TO DO → Take the data below and filter it for lines containing the word "eapply"; show each line found.

DATASET CONTENT →
(* ===== verification/Ulib.v ===== *)
(** * user/ulib.c: the C library of user programs

    The memory routines are the C loops over a flat memory.  A program that
    makes system calls is a tree: what it does next is a function of what the
    kernel answered.  [run] executes a program against a kernel (class
    [Kernel]); [Streams] is the part of a kernel's contract on read and write
    that theorems about programs need. *)

From Stdlib Require Import ZArith Lia.
From S2P Require Import Prelude Mem StringC Params Printf.

(** ** Strings in memory *)

(** [while(( *s++ = *t++) != 0);]; [None] is a source longer than the budget. *)
Fixpoint strcpy (fuel : nat) (m : mem) (s t : Z) : option mem :=
  match fuel with
  | O => None
  | S fuel =>
      let m := mset m s (m t) in
      if m s =? 0 then Some m else strcpy fuel m (s + 1) (t + 1)
  end.

(** [while( *p && *p == *q) p++, q++;] *)
Fixpoint strcmp (fuel : nat) (m : mem) (p q : Z) : option Z :=
  match fuel with
  | O => None
  | S fuel =>
      if negb (m p =? 0) && (m p =? m q) then strcmp fuel m (p + 1) (q + 1)
      else Some (m p - m q)
  end.

(** memset, memcmp and strlen repeat the loops of kernel/string.c. *)
Definition umemset (m : mem) (dst c n : Z) : mem := memset_loop (Z.to_nat n) m dst c.
Definition umemcmp (m : mem) (s1 s2 n : Z) : Z := memcmp_loop (Z.to_nat n) m s1 s2.
Definition ustrlen (fuel : nat) (m : mem) (s : Z) : option Z := strlen_loop fuel m s 0.

(** [n] is an int. *)
Definition umemmove (m : mem) (vdst vsrc n : Z) : mem :=
  if vdst <? vsrc then move_up (Z.to_nat n) m vdst vsrc
  else move_down (Z.to_nat n) m (vdst + n) (vsrc + n).
Definition umemcpy (m : mem) (dst src n : Z) : mem := umemmove m dst src n.

(** ** System calls and programs *)

Record stat := mkStat { st_dev : Z; st_ino : Z; st_type : Z; st_nlink : Z; st_size : Z }.
#[export] Instance stat_inhabited : Inhabited stat := populate (mkStat 0 0 0 0 0).

(** The system calls the programs make, with what the kernel answers: the
    result and what it stored through pointer arguments. *)
Inductive sys : Set -> Set :=
| SFork : sys Z
| SWait : sys Z                                   (* wait(0) *)
| SPipe : sys (Z * Z * Z)                         (* result, p[0], p[1] *)
| SRead (fd n : Z) : sys (Z * list Z)
| SWrite (fd : Z) (bs : list Z) : sys Z
| SClose (fd : Z) : sys Z
| SKill (pid : Z) : sys Z
| SExec (path : list Z) (argv : list (list Z)) : sys Z
| SOpen (path : list Z) (mode : Z) : sys Z
| SMknod (path : list Z) (major minor : Z) : sys Z
| SUnlink (path : list Z) : sys Z
| SFstat (fd : Z) : sys (Z * stat)
| SLink (old new : list Z) : sys Z
| SMkdir (path : list Z) : sys Z
| SChdir (path : list Z) : sys Z
| SDup (fd : Z) : sys Z
| SSbrk (n how : Z) : sys Z.

Inductive prog (A : Type) : Type :=
| Done (a : A)
| Exit (status : Z)
| Stuck                                           (* undefined behaviour *)
| OutOfFuel
| Sys {R : Set} (c : sys R) (k : R -> prog A).
Arguments Done {A}. Arguments Exit {A}. Arguments Stuck {A}. Arguments OutOfFuel {A}. Arguments Sys {A R}.

Definition call {R : Set} (c : sys R) : prog R := Sys c Done.
Fixpoint pbind {A B} (p : prog A) (f : A -> prog B) : prog B :=
  match p with
  | Done a => f a
  | Exit s => Exit s
  | Stuck => Stuck
  | OutOfFuel => OutOfFuel
  | Sys c k => Sys c (fun r => pbind (k r) f)
  end.
#[export] Instance prog_ret : MRet prog := @Done.
#[export] Instance prog_bind : MBind prog := fun A B f p => pbind p f.

(** [for(i = 0; i < argc; i++)] over what is left of argv. *)
Fixpoint each {A} (f : A -> prog unit) (l : list A) : prog unit :=
  match l with [] => Done tt | a :: l => _ ← f a; each f l end.

(** The bytes read(2) stored at the start of a buffer. *)
Definition overlay (bs buf : list Z) : list Z := bs ++ drop (length bs) buf.

(** ** Library routines *)

Definition SBRK_EAGER : Z := 1.
Definition SBRK_LAZY : Z := 2.

(** main's result is the exit status. *)
Definition start (main : prog Z) : prog unit := r ← main; Exit r.

(** [for(i=0; i+1 < max; )]: [n] characters still fit; [c] is the local the
    character is read into. *)
Fixpoint gets_loop (n : nat) (c : Z) : prog (list Z) :=
  match n with
  | O => Done []
  | S n =>
      '(cc, bs) ← call (SRead 0 1);
      if cc <? 1 then Done [] else
      let c := nth 0 bs c in
      if (c =? 10) || (c =? 13) then Done [c] else cs ← gets_loop n c; Done (c :: cs)
  end.
(** What gets leaves in the buffer, up to its terminator. *)
Definition gets (max : Z) : prog (list Z) :=
  cs ← gets_loop (Z.to_nat (max - 1)) 0; Done (cs ++ [0]).

(** stat: the result, and the struct stat as it is afterwards. *)
Definition ustat (n : list Z) (st : stat) : prog (Z * stat) :=
  fd ← call (SOpen n O_RDONLY);
  if fd <? 0 then Done (-1, st) else
  '(r, st) ← call (SFstat fd);
  _ ← call (SClose fd);
  Done (r, st).

Definition usbrk (n : Z) : prog Z := call (SSbrk n SBRK_EAGER).
Definition sbrklazy (n : Z) : prog Z := call (SSbrk n SBRK_LAZY).

(** user/printf.c: one write a character. *)
Definition putc (fd c : Z) : prog unit := _ ← call (SWrite fd [c]); Done tt.
Definition fprintf (fd : Z) (fmt : list Z) (args : list va) : prog unit :=
  match vprintf udigits fmt args with
  | Some cs => each (putc fd) cs
  | None => Stuck
  end.
Definition printf (fmt : list Z) (args : list va) : prog unit := fprintf 1 fmt args.

(** ** Running a program *)

(** A kernel as one process sees it: the answer to each call; [None] when the
    call does not return (exec succeeded, or the process was killed). *)
Class Kernel (W : Type) := kcall : forall R : Set, sys R -> W -> option R * W.
Arguments kcall {W _ R}.

Inductive outcome (A : Type) :=
| RDone (a : A) | RExit (status : Z) | RGone | RStuck | ROutOfFuel.
Arguments RDone {A}. Arguments RExit {A}. Arguments RGone {A}. Arguments RStuck {A}. Arguments ROutOfFuel {A}.

Section Run.
Context {W : Type} `{Kernel W}.

Fixpoint run {A} (p : prog A) (w : W) : outcome A * W :=
  match p with
  | Done a => (RDone a, w)
  | Exit s => (RExit s, w)
  | Stuck => (RStuck, w)
  | OutOfFuel => (ROutOfFuel, w)
  | Sys c k => match kcall c w with (Some r, w) => run (k r) w | (None, w) => (RGone, w) end
  end.

Lemma run_bind {A B} (p : prog A) (f : A -> prog B) w :
  run (p ≫= f) w =
  match run p w with
  | (RDone a, w) => run (f a) w
  | (RExit s, w) => (RExit s, w) | (RGone, w) => (RGone, w)
  | (RStuck, w) => (RStuck, w) | (ROutOfFuel, w) => (ROutOfFuel, w)
  end.
Proof.
  revert w. induction p as [a|s| | |R c k IH]; intros w; try done.
  cbn. destruct (kcall c w) as [[r|] w']; [apply IH|done].
Qed.
Lemma run_call {R : Set} (c : sys R) {B} (f : R -> prog B) w r w' :
  kcall c w = (Some r, w') -> run (call c ≫= f) w = run (f r) w'.
Proof. intros E. cbn. by rewrite E. Qed.
End Run.

(** read and write on streams: each descriptor has bytes still to come,
    [output] is what descriptor 1 received.  A read delivers the next bytes,
    at most as many as asked, none only at the end, or fails; a write
    transfers a prefix, all of it when it says so. *)
Class Streams (W : Type) `{Kernel W} := {
  input : W -> Z -> list Z;
  output : W -> list Z;
  read_law fd n w : 0 <= n ->
    exists r bs w', kcall (SRead fd n) w = (Some (r, bs), w') /\ output w' = output w /\
      (r < 0 /\ bs = [] /\ (forall fd, input w' fd = input w fd) \/
       r = Z.of_nat (length bs) /\ r <= n /\ input w fd = bs ++ input w' fd /\ (bs = [] -> n = 0 \/ input w fd = []));
  write_law fd bs w :
    exists r k w', kcall (SWrite fd bs) w = (Some r, w') /\ (forall fd, input w' fd = input w fd) /\
      output w' = (if fd =? 1 then output w ++ take k bs else output w) /\
      (r = Z.of_nat (length bs) -> take k bs = bs)
}.

Section Laws.
Context {W : Type} `{Streams W}.

(** Printing never blocks a program: it returns, and reads nothing. *)
Lemma run_putcs fd cs : forall w,
  exists w', run (each (putc fd) cs) w = (RDone tt, w') /\ (forall fd, input w' fd = input w fd) /\
    (fd <> 1 -> output w' = output w).
Proof.
  induction cs as [|c cs IH]; intros w; [by exists w|].
  destruct (write_law fd [c] w) as (r & k & w1 & E & Hi & Ho & _).
  destruct (IH w1) as (w2 & E2 & Hi2 & Ho2). exists w2. cbn. rewrite E. cbn. rewrite E2.
  split; [done|]. split; [intros; by rewrite Hi2|]. intros Hfd. rewrite Ho2, Ho by done.
  by rewrite (proj2 (Z.eqb_neq fd 1) Hfd).
Qed.

(** The bytes a call of gets takes from its input. *)
Definition eol (c : Z) : Prop := c = 10 \/ c = 13.
Record line_read (n : nat) (cs : list Z) (before after : list Z) : Prop := {
  lr_input : before = cs ++ after;
  lr_length : (length cs <= n)%nat;
  lr_inner : forall i c, cs !! i = Some c -> eol c -> S i = length cs;
}.

Lemma gets_loop_spec n : forall c w,
  exists cs w', run (gets_loop n c) w = (RDone cs, w') /\ output w' = output w /\
    line_read n cs (input w 0) (input w' 0).
Proof.
  induction n as [|n IH]; intros c w.
  { exists [], w. split_and!; [done..|]. split; [done|cbn; lia|done]. }
  cbn [gets_loop]. destruct (read_law 0 1 w) as (r & bs & w1 & E & Ho & Hr); [lia|].
  setoid_rewrite (run_call _ _ _ _ _ E).
  destruct (Z.ltb_spec r 1).
  { exists [], w1. split_and!; [done..|]. split; [|cbn; lia|done].
    destruct Hr as [(_ & _ & Hi)|(-> & _ & Hi & _)]; [by rewrite Hi|]. destruct bs; [done|cbn in *; lia]. }
  destruct Hr as [[? _]|(Hlen & Hr1 & Hi & _)]; [lia|]. destruct bs as [|b [|]]; cbn in Hlen; [lia| |lia].
  cbn [nth]. destruct ((b =? 10) || (b =? 13)) eqn:Eb.
  { exists [b], w1. split_and!; [done..|]. split; [done|cbn; lia|]. by intros [|] ? [= <-]. }
  destruct (IH b w1) as (cs & w2 & E2 & Ho2 & [Hin Hl Hlast]). exists (b :: cs), w2.
  rewrite run_bind, E2. split_and!; [done|congruence|]. split; [by rewrite Hi, Hin|cbn; lia|].
  intros [|i] c' Hc He; [|cbn; f_equal; by eapply Hlast].
  injection Hc as <-. apply orb_false_iff in Eb as [E3%Z.eqb_neq E4%Z.eqb_neq]. by destruct He.
Qed.

(** gets(buf, max) never stores more than [max] bytes, the terminator
    included, and stops at the first end of line: what it stores is the next
    bytes of the input, only the last of them a newline or a return. *)
Theorem gets_bounded max w : 1 <= max ->
  exists cs w', run (gets max) w = (RDone (cs ++ [0]), w') /\
    Z.of_nat (length (cs ++ [0])) <= max /\ output w' = output w /\
    line_read (Z.to_nat (max - 1)) cs (input w 0) (input w' 0).
Proof.
  intros Hmax. unfold gets. destruct (gets_loop_spec (Z.to_nat (max - 1)) 0 w) as (cs & w' & E & Ho & Hl).
  exists cs, w'. rewrite run_bind, E. split_and!; try done. destruct Hl. rewrite length_app. cbn. lia.
Qed.
End Laws.

(** ** What the string routines compute *)

(** [m] holds the string [a] at [p]. *)
Definition holds (m : mem) (p : Z) (a : list Z) : Prop :=
  Forall (fun x => x <> 0) a /\ mread m p (S (length a)) = a ++ [0].

Lemma holds_nil m p : holds m p [] <-> m p = 0.
Proof. unfold holds. cbn. split; [by intros [_ [=]]|intros ->; by split; [constructor|]]. Qed.
Lemma holds_cons m p x a : holds m p (x :: a) <-> m p = x /\ x <> 0 /\ holds m (p + 1) a.
Proof.
  unfold holds. rewrite Forall_cons. cbn [length mread app]. split.
  - intros [[Hx Ha] E]. injection E as E1 E2. by split_and!.
  - intros (E1 & Hx & Ha & E2). split; [done|]. by rewrite E1, E2.
Qed.
Lemma holds_ext m m' p a :
  (forall x, p <= x <= p + Z.of_nat (length a) -> m' x = m x) -> holds m p a -> holds m' p a.
Proof.
  intros He [Hn E]. split; [done|]. rewrite <- E. apply mread_ext. intros i Hi. apply He. lia.
Qed.

(** strcmp on two strings: 0 exactly when they are equal. *)
Lemma strcmp_spec a : forall fuel m p q b, (length a < fuel)%nat -> holds m p a -> holds m q b ->
  exists r, strcmp fuel m p q = Some r /\ (r = 0 <-> a = b).
Proof.
  induction a as [|x a IH]; intros [|fuel] m p q b Hf Ha Hb; try (cbn in Hf; lia); cbn [strcmp].
  - apply holds_nil in Ha. rewrite Ha. eexists. split; [done|]. destruct b as [|y b].
    + apply holds_nil in Hb. rewrite Hb. by split.
    + apply holds_cons in Hb as (-> & Hy & _). split; [lia|done].
  - apply holds_cons in Ha as (-> & Hx & Ha). rewrite (proj2 (Z.eqb_neq x 0) Hx). cbn [negb andb].
    destruct b as [|y b].
    + apply holds_nil in Hb. rewrite Hb, (proj2 (Z.eqb_neq x 0) Hx). eexists. split; [done|]. split; [lia|done].
    + apply holds_cons in Hb as (-> & Hy & Hb). destruct (Z.eqb_spec x y) as [->|Hne].
      * cbn in Hf. destruct (IH fuel m (p + 1) (q + 1) b) as (r & E & Hr); [lia|done|done|].
        exists r. split; [done|]. rewrite Hr. split; [by intros ->|by intros [= ->]].
      * eexists. split; [done|]. split; [lia|by intros [= -> _]].
Qed.

(** strcpy copies a string to memory it does not overlap, and changes nothing
    else. *)
Lemma strcpy_spec a : forall fuel m s t, (length a < fuel)%nat -> holds m t a ->
  s + Z.of_nat (length a) < t \/ t + Z.of_nat (length a) < s ->
  exists m', strcpy fuel m s t = Some m' /\ holds m' s a /\
    (forall x, x < s \/ s + Z.of_nat (length a) < x -> m' x = m x).
Proof.
  induction a as [|x a IH]; intros [|fuel] m s t Hf Ha Hd; try (cbn in Hf; lia); cbn [strcpy]; rewrite mset_eq.
  - apply holds_nil in Ha. rewrite Ha. eexists. split; [done|]. cbn in *. split.
    + by rewrite holds_nil, mset_eq.
    + intros x Hx. apply mset_ne. lia.
  - apply holds_cons in Ha as (E & Hx & Ha). rewrite E, (proj2 (Z.eqb_neq x 0) Hx). cbn [length] in *.
    destruct (IH fuel (mset m s x) (s + 1) (t + 1)) as (m' & E' & Hh & Ho); [lia| |lia|].
    { eapply holds_ext; [|done]. intros y Hy. apply mset_ne. lia. }
    exists m'. split; [done|]. split.
    + rewrite holds_cons, Ho, mset_eq by lia. done.
    + intros y Hy. rewrite Ho by lia. apply mset_ne. lia.
Qed.

(** memmove of the user library has the effect of memmove of the kernel,
    though it picks the direction by another test; a negative count moves
    nothing. *)
Theorem umemmove_same m dst src n x :
  umemmove m dst src n x = if n <? 0 then m x else memmove m dst src n x.
Proof.
  unfold umemmove. destruct (Z.ltb_spec n 0).
  - replace (Z.to_nat n) with 0%nat by lia. by destruct (dst <? src).
  - rewrite memmove_at by done. destruct (Z.ltb_spec dst src).
    + rewrite move_up_at by lia. by rewrite Z2Nat.id.
    + rewrite move_down_at by lia. rewrite Z2Nat.id by done. bdestruct_all; first [done|f_equal; lia|lia].
Qed.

RESULT OF THIS TASK →
  intros [|i] c' Hc He; [|cbn; f_equal; by eapply Hlast].
    { eapply holds_ext; [|done]. intros y Hy. apply mset_ne. lia. }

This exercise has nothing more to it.